The major scientific contribution of the nineteenth century was the formulation of the cell theory. It could be argued that this
theory was the most important breakthrough in the history of biology and medicine because all of the body’s functions were
eventually interpreted as the effects of cellular function.The term cell was coined in 1665 by an English physician, Robert Hooke.Two German scientists, Matthias Schleiden and Theodor Schwann, are credited with the biological principle referred to as the cell theory.



Modern anatomy
Contributions to the science of anatomy during the twentieth century have not been as astounding as they were when little was
known about the structure of the body. The study of anatomy grew increasingly specialized, and research became more detailed and complex. One innovation that gained momentum early in the twentieth
century was the simplification and standardization of nomenclature.
Anatomical research in the past hundred years has taken advantage of technological developments and growing understanding of sciences such as evolutionary and molecular biology to create a thorough understanding of the body's organs and structures. Disciplines such as endocrinology have explained the purpose of glands that anatomists previously could not explain; medical devices such as MRI machines and CAT scanners have enabled researchers to study the organs of living people or of dead ones. Progress today in anatomy is centered in the development, evolution, and function of anatomical features, as the macroscopic aspects of human anatomy have been largely catalogued. The subfield of non-human anatomy is particularly active as modern anatomists seek to understand basic organizing principles of anatomy through the use of advanced techniques ranging from finite element analysis to molecular biology.
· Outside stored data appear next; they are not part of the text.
(* ===== verification/QueueWorker.v ===== *)
(** * Workers over bound queues

    What the small virtio devices share: a queue is bound to the addresses of
    the notification that named it, bound again when they change, and drained
    with one step per chain.  The devices are proved against the lemmas here. *)

From S2P Require Import Prelude GuestMemory VirtioQueue QueueDevice VirtioIrq VirtioCore.

Record Bound := { bd_key : Z * Z * Z * Z; bd_queue : SplitQueue }.

Definition notify_key (n : QueueNotify) : Z * Z * Z * Z := (n_size n, n_desc n, n_avail n, n_used n).

(** A queue at the notification's addresses. *)
Definition queue_of (n : QueueNotify) : SplitQueue :=
  VirtioQueue.new (n_size n) (n_desc n) (n_avail n) (n_used n)
    (negb (Z.land (n_features n) VIRTIO_F_INDIRECT_DESC =? 0)) (negb (Z.land (n_features n) VIRTIO_F_EVENT_IDX =? 0)).

(** The binding after a notification: kept when the addresses are the same. *)
Definition rebind (n : QueueNotify) (slot : option Bound) : Bound :=
  match slot with
  | Some b => if bool_decide (bd_key b = notify_key n) then b else {| bd_key := notify_key n; bd_queue := queue_of n |}
  | None => {| bd_key := notify_key n; bd_queue := queue_of n |}
  end.

Definition with_queue (b : Bound) (q : SplitQueue) : Bound := {| bd_key := bd_key b; bd_queue := q |}.

(** Enough pops to drain a queue of any size: the available index is 16 bits. *)
Definition DRAIN : nat := Z.to_nat (2 ^ 16).

(** The values a transport puts in a notification. *)
Definition notify_fits (n : QueueNotify) : Prop := fits 16 (n_size n) /\ fits 64 (n_desc n) /\ fits 64 (n_avail n) /\ fits 64 (n_used n).
Definition bound_wf (b : Bound) : Prop := wf_queue (bd_queue b).
Definition slot_ok (slot : option Bound) : Prop := forall b, slot = Some b -> bound_wf b.

Lemma queue_of_wf n : notify_fits n -> wf_queue (queue_of n).
Proof. intros (? & ? & ? & ?). by apply queue_new_wf. Qed.

Lemma rebind_wf n slot : notify_fits n -> slot_ok slot -> bound_wf (rebind n slot).
Proof.
  intros Hn Hs. unfold rebind. destruct slot as [b|]; [case_bool_decide; [by apply Hs|]|]; by apply queue_of_wf.
Qed.

(** No queue is bound. *)
Lemma no_slots_ok k i : slot_ok (mjoin (replicate k (@None Bound) !! i)).
Proof. intros b. destruct (replicate k None !! i) as [o|] eqn:E; [|done]. by apply lookup_replicate in E as [-> _]. Qed.

Section drain.
Context {M : Type} `{!ByteMemory M} {S : Type} (step : M -> Chain -> S -> option (M * S * Z)).

(** Take what is available and serve it; [None] when something panics. *)
Definition drain (q : SplitQueue) (mem : M) (s : S) : option (SplitQueue * M * S * bool) :=
  let '(q, cs, _) := chains mem DRAIN q in
  match serve_loop step mem q cs s false with
  | Some (mem, q, s, completed) => Some (q, mem, s, completed)
  | None => None
  end.

(** The same, and an interrupt when the driver wants one. *)
Definition drain_notify (b : Bound) (mem : M) (irq : Irq) (vring : Z) (s : S) : option (Bound * M * Irq * S) :=
  match drain (bd_queue b) mem s with
  | None => None
  | Some (q, mem, s, completed) =>
      let '(q, needed) := if completed then notification_needed q mem else (q, false) in
      Some (with_queue b q, mem, (if needed then raise vring irq else irq), s)
  end.

Context (P : S -> Prop).
Hypothesis step_ok : forall mem c s, bm_inv mem -> chain_ok c -> P s ->
  exists mem' s' used, step mem c s = Some (mem', s', used) /\ bm_inv mem' /\ P s'.

Lemma drain_ok q mem s : bm_inv mem -> wf_queue q -> P s ->
  exists q' mem' s' completed, drain q mem s = Some (q', mem', s', completed) /\ wf_queue q' /\ bm_inv mem' /\ P s'.
Proof.
  intros Hm Hq Hs. unfold drain. destruct (chains_keeps mem DRAIN q Hm Hq) as [Hq1 Hcs]. destruct (chains mem DRAIN q) as [[q1 cs] fin]. cbn [fst snd] in *.
  destruct (serve_loop_ok step P step_ok mem q1 cs s false Hm Hq1 Hcs Hs) as (mem2 & q2 & s2 & c2 & -> & ? & ? & ?). eexists _, _, _, _. done.
Qed.

Lemma finish_wf (completed : bool) q mem : wf_queue q -> wf_queue (if completed then notification_needed q mem else (q, false)).1.
Proof. intros. destruct completed; [by apply notification_keeps|done]. Qed.

Lemma drain_notify_ok b mem irq vring s : bm_inv mem -> bound_wf b -> P s ->
  exists b' mem' irq' s', drain_notify b mem irq vring s = Some (b', mem', irq', s') /\ bound_wf b' /\ bm_inv mem' /\ P s'.
Proof.
  intros Hm Hb Hs. unfold drain_notify. destruct (drain_ok (bd_queue b) mem s Hm Hb Hs) as (q & mem' & s' & c & -> & Hq & Hm' & Hs').
  pose proof (finish_wf c q mem' Hq) as Hf. destruct (if c then _ else _) as [q2 needed]. eexists _, _, _, _. done.
Qed.
End drain.

(** Bytes of readable buffers, those that are not mapped left out. *)
Section buffers.
Context {M : Type} `{!ByteMemory M}.

Definition read_mapped (mem : M) (bufs : list Buffer) : list Z :=
  bufs ≫= fun b => match bm_read mem (buf_addr b) (Z.to_nat (buf_len b)) with Ok bs => bs | Err _ => [] end.

Lemma read_mapped_fits mem bufs : bm_inv mem -> Forall buf_ok bufs -> Forall (fits 8) (read_mapped mem bufs).
Proof.
  intros Hm. induction 1 as [|b bufs (Ha & _) _ IH]; [constructor|]. unfold read_mapped. cbn [mbind list_bind]. apply Forall_app. split; [|done].
  destruct (bm_read mem _ _) as [bs|] eqn:E; [exact (bm_read_fits mem _ _ bs Hm Ha E)|constructor].
Qed.

(** A write to the first buffer that may fail. *)
Definition write_or_keep (mem : M) (a : Z) (bs : list Z) : bool * M := match bm_write mem a bs with Ok m => (true, m) | Err _ => (false, mem) end.

Lemma write_or_keep_inv mem a bs : bm_inv mem -> 0 <= a -> Forall (fits 8) bs -> bm_inv (write_or_keep mem a bs).2.
Proof. intros Hm Ha Hf. unfold write_or_keep. destruct (bm_write mem a bs) as [m|] eqn:E; [|done]. by apply bm_write_spec in E as (? & _). Qed.
End buffers.

(** Scattering over writable buffers: as much of the data as goes before the
    first buffer that is not mapped; the result is what was written. *)
Section scatter.
Context {M : Type} `{!ByteMemory M}.

Fixpoint scatter (mem : M) (bufs : list Buffer) (data : list Z) : M * nat :=
  match bufs with
  | [] => (mem, 0%nat)
  | b :: bufs =>
      if bool_decide (data = []) then (mem, 0%nat)
      else
        let n := Nat.min (Z.to_nat (buf_len b)) (length data) in
        match bm_write mem (buf_addr b) (take n data) with
        | Err _ => (mem, 0%nat)
        | Ok mem => let '(mem, k) := scatter mem bufs (drop n data) in (mem, (n + k)%nat)
        end
  end.

Lemma scatter_spec bufs : forall mem data, bm_inv mem -> Forall buf_ok bufs -> Forall (fits 8) data ->
  bm_inv (scatter mem bufs data).1 /\ ((scatter mem bufs data).2 <= length data)%nat.
Proof.
  induction bufs as [|b bufs IH]; intros mem data Hm Hb Hd; cbn [scatter]; [split; [done|cbn; lia]|]. case_bool_decide; [split; [done|cbn; lia]|].
  apply Forall_cons_iff in Hb as [(Ha & _) Hb]. destruct (bm_write mem _ _) as [m1|] eqn:W; [|split; [done|cbn; lia]].
  apply bm_write_spec in W as (Hm1 & _); [|done|done|by apply Forall_take].
  destruct (IH m1 (drop (Nat.min (Z.to_nat (buf_len b)) (length data)) data) Hm1 Hb) as [I1 I2]; [by apply Forall_drop|].
  destruct (scatter m1 bufs _) as [m2 k]. cbn in *. rewrite length_drop in I2. split; [done|lia].
Qed.
End scatter.

(** Chains taken one at a time, while [more] says so: each is served and completed
    before the next is taken.  [fuel] rounds at most; the last component says
    whether the loop ended by itself. *)
Section pops.
Context {M : Type} `{!ByteMemory M} {S : Type} (more : S -> bool) (step : M -> Chain -> S -> M * S * Z).

Fixpoint pop_loop (fuel : nat) (mem : M) (q : SplitQueue) (s : S) (completed : bool) : option (M * SplitQueue * S * bool * bool) :=
  match fuel with
  | O => Some (mem, q, s, completed, false)
  | Datatypes.S fuel =>
      if negb (more s) then Some (mem, q, s, completed, true)
      else match pop mem q with
           | (q, Stop) => Some (mem, q, s, completed, true)
           | (_, Panic) => None
           | (q, Ret c) =>
               let '(mem, s, used) := step mem c s in
               match add_used q mem (c_head c) used with
               | (q, mem, Ret b) => pop_loop fuel mem q s (completed || b)
               | _ => None
               end
           end
  end.

Context (P : S -> Prop).
Hypothesis step_ok : forall mem c s, bm_inv mem -> chain_ok c -> P s -> more s = true -> bm_inv (step mem c s).1.1 /\ P (step mem c s).1.2.

Lemma pop_loop_ok fuel : forall mem q s completed, bm_inv mem -> wf_queue q -> P s ->
  exists mem' q' s' completed' fin, pop_loop fuel mem q s completed = Some (mem', q', s', completed', fin) /\ bm_inv mem' /\ wf_queue q' /\ P s'.
Proof.
  induction fuel as [|fuel IH]; intros mem q s completed Hm Hq Hs; cbn [pop_loop]; [by eexists _, _, _, _, _|].
  destruct (more s) eqn:Em; cbn [negb]; [|by eexists _, _, _, _, _]. pose proof (pop_keeps mem q Hm Hq) as Hp.
  destruct (pop mem q) as [q1 [c| |]]; [|by eexists _, _, _, _, _|done]. destruct Hp as [Hq1 Hc].
  pose proof (step_ok mem c s Hm Hc Hs Em) as [Hm1 Hs1]. destruct (step mem c s) as [[m1 s1] used]. cbn [fst snd] in *.
  pose proof (add_used_keeps m1 q1 (c_head c) used Hm1 Hq1) as Hu. destruct (add_used q1 m1 (c_head c) used) as [[q2 m2] [b| |]]; try done.
  destruct Hu as (Hq2 & Hm2 & _). by apply IH.
Qed.
End pops.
In November 1979, Gunther von Hagens applied for a German patent, proposing the idea of preserving animal and vegetable tissues permanently by synthetic resin impregnation. Since then, von Hagens has applied for further US patents regarding work on preserving biological tissues with polymers.With the success of his patents, von Hagens went on to form the Institute for Plastination in Heidelberg, Germany in 1993. The Institute of Plastination, along with von Hagens made their first showing of plastinated bodies in Japan in 1995, which drew more than three million visitors. The Institute maintains three international centres of plastination: in Germany, Kyrgyzstan and China.